Exercise: Produce as output only the lines below starting at the line with "gi_regmap : eptr;" and continuing through the line with "tc_enable_count : Z;", each one exactly as written.

════════

(** Addresses are distinct in an ordered tree, so a node is there once. *)
Lemma bst_distinct {A} (key : A → Z) (t : tree A) l1 x l2 :
  bst key t → inorder t = l1 ++ x :: l2 →
  ∀ y, y ∈ l1 ++ l2 → key y ≠ key x.
Proof.
  unfold bst. intros Hs E y Hy. rewrite E in Hs.
  apply StronglySorted_mid in Hs as (_ & _ & Hl & Hr & _). rewrite Forall_forall in Hl, Hr.
  unfold key_lt in *. apply elem_of_app in Hy as [Hy|Hy]; [specialize (Hl y Hy)|specialize (Hr y Hy)]; lia.
Qed.

Lemma bst_remove {A} (key : A → Z) (t t' : tree A) l1 x l2 :
  bst key t → inorder t = l1 ++ x :: l2 → inorder t' = l1 ++ l2 → bst key t'.
Proof.
  unfold bst. intros Hs E E'. rewrite E in Hs. rewrite E'.
  apply StronglySorted_mid in Hs as (Hl & Hr & Hlx & Hxr & Hlr). apply StronglySorted_app; auto.
Qed.

Lemma find_exact_run t p n s :
  bst (@node_gpuaddr _ (in_store (sm_nodes (md_shm s)))) (get_tree t s) →
  p ∈ inorder (get_tree t s) → sm_nodes (md_shm s) !! p = Some n →
  mem_find_node t (mn_gpuaddr n) (mn_size64 n) true s = Some (Some p, s).
Proof.
  intros Hb Hin Hn. unfold mem_find_node, gets. do 2 f_equal.
  apply (@find_node_accurate _ (in_store (sm_nodes (md_shm s)))); [done|].
  split; [done|]. cbn. by rewrite Hn.
Qed.
(* ===== verification/CtxtCreate.v ===== *)
(** Creating a context in the backend, with the memory for its shadow timestamps
    (hgsl_hyp.c, hgsl.c): the driver offers a buffer of its own, the backend takes it or
    answers with one of its own, which is imported. *)

From S2P Require Import Prelude.
From S2P Require Import Rbtree.
From S2P Require Import MemTree.
From S2P Require Import State.
From S2P Require Import Timestamp.
From S2P Require Import Context.
From S2P Require Import Gpuaddr.
From S2P Require Import Bytes.
From S2P Require Import Parcel.
From S2P Require Import Hyp.
From S2P Require Import HypPool.
From S2P Require Import HypCalls.
From S2P Require Import SharedMem.
From S2P Require Import Mmu.
From S2P Require Import MemIoctl.

(** * State *)

Definition EIO : Z := 5.
Definition GSL_CONTEXT_FLAG_USES_PROTECTED : Z := 0x00020000.

(** What the creation sets in struct hgsl_context; [cb_shadow_ts] is the address of the
    mapping, which [cb_map] has too. *)
Record ctxt_back := {
  cb_priv : bool;
  cb_context_id : Z;
  cb_devhandle : Z;
  cb_pid : Z;
  cb_flags : Z;
  cb_map : eptr;
  cb_shadow_ts : eptr;
  cb_shadow_ts_node : option ptr;
  cb_shadow_ts_flags : Z;
  cb_is_fe_shadow : bool;
  cb_ctxt_record_mem_node : option ptr }.

#[export] Instance ctxt_back_eta : Eta ctxt_back := λ r,
  {| cb_priv := cb_priv r; cb_context_id := cb_context_id r; cb_devhandle := cb_devhandle r;
     cb_pid := cb_pid r; cb_flags := cb_flags r; cb_map := cb_map r;
     cb_shadow_ts := cb_shadow_ts r; cb_shadow_ts_node := cb_shadow_ts_node r;
     cb_shadow_ts_flags := cb_shadow_ts_flags r; cb_is_fe_shadow := cb_is_fe_shadow r;
     cb_ctxt_record_mem_node := cb_ctxt_record_mem_node r |}.

(** Out of hgsl_zalloc. *)
Definition zeroed_ctxt : ctxt_back :=
  {| cb_priv := false; cb_context_id := 0; cb_devhandle := 0; cb_pid := 0; cb_flags := 0;
     cb_map := NULL; cb_shadow_ts := NULL; cb_shadow_ts_node := None; cb_shadow_ts_flags := 0;
     cb_is_fe_shadow := false; cb_ctxt_record_mem_node := None |}.

(** The process, the context that is being created, params->ctxthandle and the
    information on a queue; the buffers between dma_buf_begin_cpu_access and
    dma_buf_end_cpu_access. *)
Record creation := {
  cr_dev : mem_dev;
  cr_ctxt : ctxt_back;
  cr_ctxthandle : Z;
  cr_dbq_info : Z;
  cr_access : list ptr }.

#[export] Instance creation_eta : Eta creation := λ r,
  {| cr_dev := cr_dev r; cr_ctxt := cr_ctxt r; cr_ctxthandle := cr_ctxthandle r;
     cr_dbq_info := cr_dbq_info r; cr_access := cr_access r |}.

(** The last of the accesses to a buffer ends. *)
Fixpoint end_access (b : ptr) (l : list ptr) : list ptr :=
  match l with
  | [] => []
  | b' :: l => if decide (b = b') then l else b' :: end_access b l
  end.
(* ===== verification/Forward.v ===== *)
(** The ioctls that forward a request to the backend (hgsl.c): the generic transaction, the
    wait for sync objects, the performance counters, the profiler, the system time.  They
    copy arrays in and out of user memory through buffers of the kernel, whose contents
    matter: what is not written keeps what was there before. *)

From S2P Require Import Prelude.
From S2P Require Import Bytes.
From S2P Require Import State.
From S2P Require Import Parcel.
From S2P Require Import Hyp.
From S2P Require Import HypPool.
From S2P Require Import HypCalls.
From S2P Require Import HypReply.

(** * State *)

Definition SIZE_MAX : Z := 18446744073709551615.
Definition HGSL_HYP_GENERAL_MAX_SIZE : Z := 4096.
Definition HGSL_HYP_GENERAL_MAX_SEND_NUM : Z := 2.
Definition HGSL_HYP_GENERAL_MAX_REPLY_NUM : Z := 1.

(** What hgsl_malloc gives out: bytes, or a structure of the profiler. *)
Inductive buffer := Raw (bytes : list Z) | PerProc (p : per_proc).

(** The channels of the process, the buffers that have not been freed, the address of the
    next one, what has been copied to the user and where, the count of questions. *)
Record requests := {
  rq_hyp : hgsl_hyp_priv_t;
  rq_buffers : gmap ptr buffer;
  rq_next : ptr;
  rq_to_user : list (Z * buffer);
  rq_clock : nat }.

#[export] Instance requests_eta : Eta requests := λ r,
  {| rq_hyp := rq_hyp r; rq_buffers := rq_buffers r; rq_next := rq_next r;
     rq_to_user := rq_to_user r; rq_clock := rq_clock r |}.

(** Memory of the kernel as it is allocated, and memory of the user, which may change at
    any time and may not be there. *)
Class UserMem := {
  us_malloc : nat → Z → option (list Z);
  us_per_proc : nat → option per_proc;
  us_from_user : nat → Z → Z → option (list Z);   (* at an address, so many bytes *)
  us_to_user : nat → bool;
  us_malloc_size : ∀ t n mem, us_malloc t n = Some mem → Z.of_nat (length mem) = n;
  us_from_user_size : ∀ t addr n mem, us_from_user t addr n = Some mem → Z.of_nat (length mem) = n }.

(** struct hgsl_ioctl_hyp_generic_transaction_params: the arrays have the constant lengths
    above. *)
Record generic_params := {
  gp_send_data : list Z;
  gp_reply_data : list Z;
  gp_send_size : list Z;
  gp_reply_size : list Z;
  gp_send_num : Z;
  gp_reply_num : Z;
  gp_cmd_id : Z;
  gp_ret_value : Z }.

(** struct hgsl_ioctl_syncobj_wait_multiple_params. *)
Record syncobj_params := {
  sp_num_syncobjs : Z;
  sp_rpc_syncobj : Z;
  sp_status : Z;
  sp_timeout_ms : Z;
  sp_result : Z }.

#[export] Instance syncobj_params_eta : Eta syncobj_params := λ r,
  {| sp_num_syncobjs := sp_num_syncobjs r; sp_rpc_syncobj := sp_rpc_syncobj r;
     sp_status := sp_status r; sp_timeout_ms := sp_timeout_ms r; sp_result := sp_result r |}.

(** struct hgsl_ioctl_perfcounter_select_params. *)
Record select_params := {
  ps_groups : Z;
  ps_counter_ids : Z;
  ps_counter_val_regs : Z;
  ps_counter_val_hi_regs : Z;
  ps_devhandle : Z;
  ps_ctxthandle : Z;
  ps_num_counters : Z;
  ps_rval : Z }.

#[export] Instance select_params_eta : Eta select_params := λ r,
  {| ps_groups := ps_groups r; ps_counter_ids := ps_counter_ids r;
     ps_counter_val_regs := ps_counter_val_regs r;
     ps_counter_val_hi_regs := ps_counter_val_hi_regs r; ps_devhandle := ps_devhandle r;
     ps_ctxthandle := ps_ctxthandle r; ps_num_counters := ps_num_counters r;
     ps_rval := ps_rval r |}.

(** struct hgsl_ioctl_perfcounter_deselect_params. *)
Record deselect_params := {
  pd_groups : Z;
  pd_counter_ids : Z;
  pd_devhandle : Z;
  pd_ctxthandle : Z;
  pd_timestamp : Z;
  pd_num_counters : Z }.

(** struct hgsl_ioctl_perfcounter_query_selections_params. *)
Record query_params := {
  pq_selections : Z;
  pq_devhandle : Z;
  pq_ctxthandle : Z;
  pq_num_counters : Z;
  pq_group : Z;
  pq_max_counters : Z }.
Definition _marker_expired (markerobj : ptr) : M world bool :=
  drawobj ← load w_drawobjs markerobj;
  cmd ← CMDOBJ markerobj;
  c ← load w_contexts (o_context drawobj);
  if negb (has_flag (o_flags drawobj) HGSL_DRAWOBJ_MARKER) ||
     bool_decide (c_shadow_ts c = None)
  then mret false
  else
    got ← hgsl_context_get (Some (o_context drawobj));
    if negb got then mret true
    else
      expired ← hgsl_check_timestamp (o_context drawobj) (cmd_marker_timestamp cmd);
      hgsl_put_context (Some (o_context drawobj)) ;;
      mret expired.

Definition _retire_timestamp_only (drawobj : ptr) : M world unit :=
  o ← load w_drawobjs drawobj;
  set_context_shadow_ts (o_context o) GSL_TIMESTAMP_CONSUMED (o_timestamp o) ;;
  set_context_shadow_ts (o_context o) GSL_TIMESTAMP_RETIRED (o_timestamp o) ;;
  hgsl_process_event_group (o_context o).

Definition _retire_timestamp (drawobj : ptr) : M world unit :=
  _retire_timestamp_only drawobj ;;
  hgsl_drawobj_destroy (Some drawobj).

(** set_bit and test_bit on [cmdobj->priv] *)
Definition cmd_set_bit (bit : Z) (cmdobj : ptr) : M world unit :=
  update_cmd cmdobj (λ c, c <| cmd_priv ::= (λ p, Z.setbit p bit) |>).

Definition cmd_test_bit (bit : Z) (cmdobj : ptr) : M world bool :=
  c ← CMDOBJ cmdobj; mret (Z.testbit (cmd_priv c) bit).
(* ===== verification/Irq.v ===== *)
(** The interrupts between the GMU and the driver: those of the GMU-GOS doorbells
    (hgsl_gmugos.c), those of the TCSR doorbells (hgsl_tcsr.c), and how the driver
    asks for them and gives them back (hgsl.c). *)

From S2P Require Import Prelude.
From S2P Require Import State.
From S2P Require Import Context.
From S2P Require Import Events.
From S2P Require Import Doorbell.

(** * State *)

Definition HGSL_GMUGOS_IRQ_NUM : Z := 8.
Definition GMUGOS_REG_SET : Z := 0.
Definition GMUGOS_REG_STATUS : Z := 4.
Definition GMUGOS_REG_CLR : Z := 8.
Definition GMUGOS_REG_MASK : Z := 12.
Definition TCSR_GLB_CFG_COMPUTE_SIGNALING_REG : Z := 0.
Definition TCSR_COMPUTE_SIGNALING_REG : Z := 0.
Definition TCSR_COMPUTE_SIGNAL_STATUS_REG : Z := 0.
Definition TCSR_COMPUTE_SIGNAL_CLEAR_REG : Z := 1024.
Definition TCSR_COMPUTE_SIGNAL_MASK_REG : Z := 2048.
Definition TCSR_DEST_IRQ_MASK_0 : Z := BIT 8.
Definition TCSR_DEST_IRQ_MASK_1 : Z := BIT 9.
Definition GMUGOS_IRQ_MASK : Z := TCSR_DEST_IRQ_MASK_0.
Definition RGSGOS_IRQ_MASK : Z := TCSR_DEST_IRQ_MASK_1.
Definition GLB_DB_DEST_TS_RETIRE_IRQ_MASK : Z := TCSR_DEST_IRQ_MASK_0.

Inductive irqreturn := IRQ_NONE | IRQ_HANDLED | IRQ_WAKE_THREAD.

(** enum hgsl_tcsr_role *)
Inductive hgsl_tcsr_role := HGSL_TCSR_ROLE_SENDER | HGSL_TCSR_ROLE_RECEIVER.

#[export] Instance role_eq_dec : EqDecision hgsl_tcsr_role.
Proof. solve_decision. Defined.

(** struct hgsl_gmugos_irq *)
Record hgsl_gmugos_irq := {
  gi_regmap : eptr;
  gi_id : Z;
  gi_num : Z;
  gi_irq_work : bool;       (* INIT_WORK has been done *)
  gi_irq_workqueue : eptr }.

#[export] Instance gmugos_irq_eta : Eta hgsl_gmugos_irq := λ r,
  {| gi_regmap := gi_regmap r; gi_id := gi_id r; gi_num := gi_num r;
     gi_irq_work := gi_irq_work r; gi_irq_workqueue := gi_irq_workqueue r |}.

Definition zeroed_gmugos_irq : hgsl_gmugos_irq :=
  {| gi_regmap := NULL; gi_id := 0; gi_num := 0; gi_irq_work := false; gi_irq_workqueue := NULL |}.

(** struct hgsl_tcsr; the only handler that is ever given is the one of hgsl.c. *)
Record hgsl_tcsr := {
  tc_client_dev : bool;
  tc_regmap : eptr;
  tc_glb_regmap : eptr;
  tc_role : hgsl_tcsr_role;
  tc_enable_count : Z;
  tc_irq_num : Z;
  tc_isr : bool }.

#[export] Instance tcsr_eta : Eta hgsl_tcsr := λ r,
  {| tc_client_dev := tc_client_dev r; tc_regmap := tc_regmap r;
     tc_glb_regmap := tc_glb_regmap r; tc_role := tc_role r;
     tc_enable_count := tc_enable_count r; tc_irq_num := tc_irq_num r; tc_isr := tc_isr r |}.

(** Who has a handler on a line: an interrupt of a device's GMU-GOS block, or a TCSR. *)
Inductive irq_user := GmugosIrq (dev_id irq_idx : Z) | TcsrIrq (tcsr : ptr).

#[export] Instance irq_user_eq_dec : EqDecision irq_user.
Proof. solve_decision. Defined.

(** A line of the interrupt controller: its handlers, and how often it is disabled. *)
Record irq_line := { il_users : list irq_user; il_depth : Z }.

#[export] Instance irq_line_eta : Eta irq_line := λ r,
  {| il_users := il_users r; il_depth := il_depth r |}.

(** What the driver has done to the world. *)
Inductive irq_event :=
| RegWrite (regmap : ptr) (offset value : Z)
| QueueIpcq (dev_id irq_idx : Z)          (* queue_work of hgsl_gmugos_handle_ipcq_msg *)
| QueueRetire                             (* queue_work of ts_retire_worker *)
| Unbalanced (num : Z).                   (* the warning of enable_irq *)

(** struct reg *)
Record mapped_reg := { rg_paddr : Z; rg_size : Z; rg_vaddr : eptr }.

(** The interrupts of hgsl->gmugos by device and index, with activated_irq; the probed
    TCSRs, hgsl->tcsr by index and role, whether hgsl->wq is there, the registers of the
    local doorbell; the lines; what has been written to the registers, everything that
    was done, the count of questions. *)
Record irq_dev := {
  ir_irq : gmap (Z * Z) hgsl_gmugos_irq;
  ir_activated_irq : gmap (Z * Z) Z;
  ir_dev_hnd : gmap Z Z;
  ir_tcsrs : gmap ptr hgsl_tcsr;
  ir_tcsr : Z → hgsl_tcsr_role → option ptr;
  ir_wq : bool;
  ir_reg_dbidx : mapped_reg;
  ir_lines : gmap Z irq_line;
  ir_regs : gmap (ptr * Z) Z;
  ir_log : list irq_event;
  ir_clock : nat }.

#[export] Instance irq_dev_eta : Eta irq_dev := λ r,
  {| ir_irq := ir_irq r; ir_activated_irq := ir_activated_irq r; ir_dev_hnd := ir_dev_hnd r;
     ir_tcsrs := ir_tcsrs r; ir_tcsr := ir_tcsr r; ir_wq := ir_wq r;
     ir_reg_dbidx := ir_reg_dbidx r; ir_lines := ir_lines r; ir_regs := ir_regs r; ir_log := ir_log r; ir_clock := ir_clock r |}.

(** What the device tree and the kernel answer.  A look-up of registers gives an error or
    a map, never NULL. *)
Class IrqKernel := {
  irq_byname : nat → Z;               (* platform_get_irq_byname *)
  irq_request : nat → Z;              (* request_irq, devm_request_threaded_irq *)
  irq_syscon : nat → Z + ptr;         (* the look-ups of a syscon *)
  irq_alloc_wq : nat → option ptr;
  irq_parse : nat → Z;                (* irq_of_parse_and_map *)
  irq_status : nat → Z;               (* a register that others write *)
  irq_reset : ptr → Z → Z;            (* a register before the first write *)
  irq_find_tcsr : nat → option ptr;   (* of_parse_phandle and of_find_device_by_node *)
  irq_resource : nat → option (Z * Z);  (* start and size of a resource *)
  irq_region : nat → bool;            (* devm_request_mem_region *)
  irq_ioremap : nat → option ptr }.

(** * Operations *)

Section irq.
Context `{IrqKernel}.

Abbreviation IM := (M irq_dev).

Definition irq_ask {A} (q : nat → A) : IM A :=
  a ← gets (λ s, q (ir_clock s)); modify (λ s, s <| ir_clock ::= S |>) ;; mret a.

Definition irq_did (e : irq_event) : IM unit := modify (λ s, s <| ir_log ::= λ l, l ++ [e] |>).

(** ** The kernel *)

(** A line without a handler is disabled. *)
Definition line (s : irq_dev) (num : Z) : irq_line :=
  default {| il_users := []; il_depth := 1 |} (ir_lines s !! num).

Definition set_line (num : Z) (f : irq_line → irq_line) : IM unit :=
  modify (λ s, s <| ir_lines ::= <[num := f (line s num)]> |>).

(** The first handler enables its line; a line is shared only if all its handlers say so. *)
Definition request_irq (num : Z) (u : irq_user) (shared : bool) : IM Z :=
  ret ← irq_ask irq_request;
  if negb (ret =? 0) then mret ret
  else
    l ← gets (λ s, line s num);
    match il_users l with
    | [] => set_line num (λ _, {| il_users := [u]; il_depth := 0 |}) ;; mret 0
    | GmugosIrq _ _ :: _ =>
        if shared then set_line num (λ l, l <| il_users ::= cons u |>) ;; mret 0
        else mret (- EBUSY)
    | TcsrIrq _ :: _ => mret (- EBUSY)
    end.

Definition disable_irq (num : Z) : IM unit := set_line num (λ l, l <| il_depth ::= Z.succ |>).

Definition enable_irq (num : Z) : IM unit :=
  l ← gets (λ s, line s num);
  if il_depth l =? 0 then irq_did (Unbalanced num)
  else set_line num (λ l, l <| il_depth ::= Z.pred |>).

(** The last handler disables its line. *)
Definition free_irq (num : Z) (u : irq_user) : IM unit :=
  set_line num (λ l,
    match filter (u ≠.) (il_users l) with
    | [] => {| il_users := []; il_depth := 1 |}
    | us => l <| il_users := us |>
    end).

Definition reg (s : irq_dev) (r : ptr) (offset : Z) : Z :=
  default (irq_reset r offset) (ir_regs s !! (r, offset)).

(** hgsl_regmap_read of a register that only the driver writes, and hgsl_regmap_write. *)
Definition hgsl_regmap_read (regmap : eptr) (offset : Z) : IM Z :=
  match regmap with PTR r => gets (λ s, reg s r offset) | _ => fault end.

Definition hgsl_regmap_write (regmap : eptr) (offset value : Z) : IM unit :=
  match regmap with
  | PTR r => modify (λ s, s <| ir_regs ::= <[(r, offset) := value]> |>) ;;
             irq_did (RegWrite r offset value)
  | _ => fault
  end.

(** hgsl_regmap_read of a register that others write. *)
Definition read_volatile (regmap : eptr) : IM Z :=
  match regmap with PTR _ => irq_ask irq_status | _ => fault end.

(** ** GMU-GOS *)

Definition gmugos_irq (s : irq_dev) (k : Z * Z) : hgsl_gmugos_irq :=
  default zeroed_gmugos_irq (ir_irq s !! k).

Definition activated (s : irq_dev) (k : Z * Z) : Z := default 0 (ir_activated_irq s !! k).

Definition set_irq (k : Z * Z) (f : hgsl_gmugos_irq → hgsl_gmugos_irq) : IM unit :=
  modify (λ s, s <| ir_irq ::= <[k := f (gmugos_irq s k)]> |>).

Definition hgsl_gmugos_isr (k : Z * Z) : IM irqreturn :=
  irq ← gets (λ s, gmugos_irq s k);
  val ← read_volatile (gi_regmap irq);
  hgsl_regmap_write (gi_regmap irq) GMUGOS_REG_CLR val ;;
  if has_flag val RGSGOS_IRQ_MASK then
    match gi_irq_workqueue irq, gi_irq_work irq with
    | PTR _, true =>
        irq_did (QueueIpcq k.1 k.2) ;;
        mret (if val =? RGSGOS_IRQ_MASK then IRQ_HANDLED else IRQ_WAKE_THREAD)
    | _, _ => fault
    end
  else mret IRQ_WAKE_THREAD.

════════

Answer section:
  gi_regmap : eptr;
  gi_id : Z;
  gi_num : Z;
  gi_irq_work : bool;       (* INIT_WORK has been done *)
  gi_irq_workqueue : eptr }.

#[export] Instance gmugos_irq_eta : Eta hgsl_gmugos_irq := λ r,
  {| gi_regmap := gi_regmap r; gi_id := gi_id r; gi_num := gi_num r;
     gi_irq_work := gi_irq_work r; gi_irq_workqueue := gi_irq_workqueue r |}.

Definition zeroed_gmugos_irq : hgsl_gmugos_irq :=
  {| gi_regmap := NULL; gi_id := 0; gi_num := 0; gi_irq_work := false; gi_irq_workqueue := NULL |}.

(** struct hgsl_tcsr; the only handler that is ever given is the one of hgsl.c. *)
Record hgsl_tcsr := {
  tc_client_dev : bool;
  tc_regmap : eptr;
  tc_glb_regmap : eptr;
  tc_role : hgsl_tcsr_role;
  tc_enable_count : Z;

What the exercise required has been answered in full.